Lavalin execs paid $160M to Gadhafi son
Jan 25, 2013 / 3:11 pm
A former SNC-Lavalin executive allegedly paid the son of dictator Moammar Gadhafi $160 million in kickbacks to obtain major contracts in Libya, according to an unsealed affidavit from the RCMP's anti-corruption squad.
The RCMP affidavit used to obtain a search warrant of the engineering giant's Montreal headquarters last year said some of the money was paid for luxury yachts.
The search warrant document, which was later resealed, said the bribes were paid to Saadi Gadhafi by former SNC vice-president Riadh Ben Aissa, who is now jailed in Switzerland. He has denied any accusations.
The document also implicated Ben Aissa and former SNC-Lavalin controller Stephane Roy in an alleged effort to smuggle Gadhafi's son and his family to Mexico as the Libyan regime was failing in 2011.
Cpl. Brenda Makkad of the RCMP's Ottawa-based anti-corruption squad wrote in a sworn statement that Ben Aissa transferred 11.4 million euros and other funds to a bank account in Malta which ended up in various Dorion Business Ltd. accounts controlled by Saadi Gadhafi and labelled "consultant commissions paid by the "Societe Canadienne S&C Lavalin.''
She said the payoffs were used to buy yachts, including a 45-metre luxury vessel that was recently put up for sale.
SNC-Lavalin was also accused of spending $200,000 decorating Gadhafi's Toronto penthouse as well as paying condo fees. It also allegedly paid for security, hospitality and a private jet when Gadhafi visited Canada.
The embattled engineering giant said it only learned this week about some of the details contained in the affidavit and couldn't confirm the veracity of the new information. It is reviewing the document to see what actions it may take and vowed to act swiftly to address damages to the company and its interests if the allegations are proven.
"We are eager for this situation to be resolved in the courts and will continue to do everything in our power to assist the authorities to get to the bottom of these issues as rapidly as possible," it said in a statement Friday.
SNC-Lavalin (TSX:SNC) says the affidavit contains some unspecified information that it voluntarily provided to authorities in March.

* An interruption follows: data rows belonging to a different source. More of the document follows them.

Lemma weights_and_deadlocks_nondecreasing_witness :
  get_many track trains at_reset forecasts = Ret at_tick
  /\ nth_error (snd packed_at_tick) 1 = Some [-3; 1; 4; 7]%Q
  /\ (exists row,
        nth_error (snd packed_at_tick) 1 = Some row
        /\ nondecreasing Qle (firstn 4 row))
  /\ find_deadlocks utils_model at_tick 0 [(0, 0); (0, 3); (0, 6); (0, 9)]
       [0; 3; 6; 9]%Q (fst packed_at_tick) (snd packed_at_tick) 0
     = Ret ([0; 1; 1; 1], [PInf; Fin 5; PInf; PInf])
  /\ nondecreasing Z.le (firstn 4 [0; 1; 1; 1]).
Proof.
  assert (Hok : counters_ok at_reset).
  { split; vm_compute; repeat constructor; discriminate. }
  assert (Hedges : forall h sp devs,
            nth_error forecasts h = Some (Some (sp, devs)) ->
            nonnegative_weights (edges sp)).
  { intros [|[|h]] sp devs Hh; simpl in Hh.
    - inversion Hh. repeat constructor; discriminate.
    - inversion Hh. repeat constructor; discriminate.
    - destruct h; discriminate. }
  assert (E : get_many track trains at_reset forecasts = Ret at_tick)
    by (vm_compute; reflexivity).
  assert (E2 : find_deadlocks utils_model at_tick 0
                 [(0, 0); (0, 3); (0, 6); (0, 9)] [0; 3; 6; 9]%Q
                 (fst packed_at_tick) (snd packed_at_tick) 0
               = Ret ([0; 1; 1; 1], [PInf; Fin 5; PInf; PInf]))
    by (vm_compute; reflexivity).
  destruct (weights_and_deadlocks_nondecreasing
              track trains at_reset forecasts at_tick Hok Hedges E)
    as (_ & Hrows & _ & Hdeadlocks).
  destruct (Hrows 1%nat west_shortest [] eq_refl) as (_ & Hpacked).
  split; [exact E|]. split; [reflexivity|]. split.
  - exact (Hpacked (fst packed_at_tick) (snd packed_at_tick) eq_refl).
  - split; [exact E2|].
    exact (Hdeadlocks _ _ _ _ _ _ _ _ _ E2).
Defined.

(** ** C8: the first deviation path of a train on its node *)

(** C8 fails on the first deviation path of a train that stands on its
    node when that path has more nodes than the shortest one.  The
    cumulative weight of the shortest path at the node 0 is 0, so that
    [_fill_path_values] takes the deviation path for the shortest one: it
    works on the row of the shortest path, 0, 3 and zeros behind its two
    nodes, over the four nodes of the deviation path, and not on the
    cumulative weights of the deviation path, 0, 2, 3, 5.  The row goes
    down from 3 to 0; the distances to the target that [get] writes into
    the row 1 of the tensor, 5, 2, 5, 5, go up again, and [get]
    returns. *)
Theorem first_deviation_weights_decrease :
  get_many track trains at_reset short_forecasts = Ret short_tick
  /\ _get_shortest_packed_positions short_tick = Ret short_packed
  /\ item2 (_shortest_cum_weights short_tick) 0 0 = Ret 0%Q
  /\ path_inputs short_tick 0 long_detour (fst short_packed)
       (snd short_packed) 0
     = Ret ([(0, 0); (0, 3); pad_pos; pad_pos],
            [0; 3; 0; 0]%Q, [0; 3; 0; 0]%Q)
  /\ length (path long_detour) = 4%nat
  /\ ~ nondecreasing Qle (firstn (length (path long_detour)) [0; 3; 0; 0]%Q)
  /\ compute_cumulative_weights short_tick 0 (edges long_detour) 0
     = Ret [0; 2; 3; 5]%Q
  /\ deviation_feats track utils_model trains short_tick 0
       (fst short_packed) (snd short_packed) short_feats 0 long_detour
     = Ret detour_feats
  /\ distance_from_target short_tick 0 (lenght long_detour)
       (path long_detour) [0; 3; 0; 0]%Q 0
     = Ret (f_target_distances detour_feats)
  /\ f_target_distances detour_feats = [Fin 5; Fin 2; Fin 5; Fin 5]
  /\ raw_observation track utils_model trains short_tick short_forecasts 0
     = Ret short_raw
  /\ map (fun features => nth 8 features NaN) (nth 1 short_raw [])
     = [Fin 5; Fin 2; Fin 5; Fin 5]
  /\ exists observation,
       get track utils_model trains 5 short_tick short_forecasts 0
       = Ret observation.
Proof.
  split; [vm_compute; reflexivity|].
  split; [vm_compute; reflexivity|].
  split; [vm_compute; reflexivity|].
  split; [vm_compute; reflexivity|].
  split; [reflexivity|].
  split.
  { intro H. specialize (H 1%nat 3%Q 0%Q eq_refl eq_refl).
    vm_compute in H. apply H. reflexivity. }
  split; [vm_compute; reflexivity|].
  split; [vm_compute; reflexivity|].
  split; [vm_compute; reflexivity|].
  split; [vm_compute; reflexivity|].
  split; [vm_compute; reflexivity|].
  split; [vm_compute; reflexivity|].
  eexists. vm_compute. reflexivity.
Qed.

(** ** C3: what a deviation path starts from *)

(** Seeding [num_agents] shifts every count by the seed and changes
    nothing else. *)
Lemma agents_in_path_fold_shift :
  forall g u agents self handle path cum_weights others
         na ds ms na' ds' ms' na2 (shift : nat -> nat -> Z),
    foldM (agents_in_path_step g u agents self handle path cum_weights)
          others (na, ds, ms) = Ret (na', ds', ms') ->
    (forall k c, cell na k c = shift k c + cell na2 k c) ->
    (forall k c, present na k c = present na2 k c) ->
    exists na2',
      foldM (agents_in_path_step g u agents self handle path cum_weights)
            others (na2, ds, ms) = Ret (na2', ds', ms')
      /\ (forall k c, cell na' k c = shift k c + cell na2' k c)
      /\ (forall k c, present na' k c = present na2' k c).
Proof.
  intros g u agents self handle path cum_weights others.
  induction others as [|agent rest IH];
    intros na ds ms na' ds' ms' na2 shift H Hcell Hpresent; simpl in H.
  - inversion H. subst. exists na2. simpl. auto.
  - apply bind_ret in H. destruct H as ([[na1 ds1] ms1] & Hstep & H).
    destruct (agents_in_path_step_inv _ _ _ _ _ _ _ _ _ _ _ _ _ _ Hstep)
      as [(-> & -> & -> & Hsame)
         | (index & direction & m & _ & -> & Hsame)].
    + destruct (IH _ _ _ _ _ _ na2 shift H Hcell Hpresent)
        as (na2' & Hfold & Hrel).
      exists na2'. split; [|exact Hrel].
      cbn [foldM]. rewrite (Hsame na2). exact Hfold.
    + destruct (IH _ _ _ _ _ _
                  (count_agent index (length path) direction m na2) shift H)
        as (na2' & Hfold & Hrel).
      * intros k c. rewrite !cell_count_agent, Hcell, Hpresent. lia.
      * intros k c. rewrite !present_count_agent. apply Hpresent.
      * exists na2'. split; [|exact Hrel].
        cbn [foldM]. rewrite (Hsame na2). exact Hfold.
Qed.
(** * gouyez/base: browser-session orchestration and loopback authorization

    A shallow embedding of the Python sources
      - [core/chrome.py] and the directories of [core/config.py]
        (module [Chrome]),
      - [core/gmail_api.py] (module [GmailApi]),
      - [plugins/base.py], [plugins/open_gmail_ui.py] and
        [gmail_hybrid_manager.py] (module [Manager]),
      - [core/logger.py] (module [Logger]),
      - the label actions ([plugins/archive.py] and its eight siblings),
        [plugins/add_contacts.py] and the link filter of
        [plugins/click_links.py] (module [Plugins]),
    on top of a small model of the Python runtime (module [Py]), followed by
    the vocabulary in which traces are read (module [Observe]), some
    concrete environments (module [Samples]) and the properties established.

    Effects are modelled as the code has them: every function that logs,
    sleeps or talks to the outside world lives in the monad [M], which
    records the effects performed (a trace of [event]s) and ends either by
    returning a value or by raising a Python exception (an instance of
    [Exception]).  What the outside world answers (HTTP replies, websocket
    frames, process behaviour, clock readings) is an explicit argument of
    each function.  Logging itself does not raise.  Time is counted in
    milliseconds. *)

From Stdlib Require Import ZArith String Ascii List Lia Bool.
From stdpp Require Import base gmap strings list pretty.

Set Warnings "-register-all".

Open Scope string_scope.
Open Scope Z_scope.

(* ===================================================================== *)
(** * Part I: the embedding                                               *)
(* ===================================================================== *)

(** ** Python runtime: exceptions, traces, the effect monad *)

Module Py.

(** An instance of [Exception]: its class name and [str(e)]. *)
Record exn := Exception { exn_class : string; exn_text : string }.
Lemma constructed_shaped (get_smoothing_filter : R -> R -> list float)
      (c : config) (s : Stream_Analyzer) :
  init get_smoothing_filter c = Ok s -> shaped s.
Proof.
  intro Hinit. pose proof (init_constructed _ _ Hinit) as Hc.
  pose proof (constructed_ids_length Hc) as [_ [Hl2 Hl3]].
  pose proof (init_buffering _ _ Hinit) as [_ [_ [_ [_ [_ [Hpow _]]]]]].
  unfold shaped. split; [exact Hl2 |].
  split.
  { rewrite Hpow. unfold Np.flogspace2.
    rewrite length_map, flinspace_length. exact Hl3. }
  split.
  { rewrite (c_frequency_bin_energies Hc). unfold Np.zeros.
    apply repeat_length. }
  intros fb Hfb.
  destruct (Rlt_dec 0 (smoothing_length_ms s)) as [Hon | Hoff].
  - destruct (c_smoothing_on Hc Hon) as [k [_ Hbuf]].
    rewrite Hbuf in Hfb. inversion Hfb. cbn. exact Hl2.
  - destruct (c_smoothing_off Hc) as [_ Hnone]; [lra |].
    rewrite Hnone in Hfb. discriminate.
Qed.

Ben Aissa, Roy and former CEO Pierre Duhaime left the company last February after an internal audit uncovered $56 million in payments to foreign agents, some of which allegedly was used for the Montreal superhospital contract project. SNC has always maintained these funds were never diverted to Libya.
Duhaime was charged with fraud in November.
SNC-Lavalin has taken a number of steps to improve its governance and requirement that employees adopt ethical behaviour.
On Thursday, it disclosed the hiring of former Watergate investigator Michael Hershman as an independent compliance adviser to SNC's president. He will complement the work of former FBI director Louis Freeh's risk management company, which has been assessing the progress of the implementation of the company's ethics and compliance program.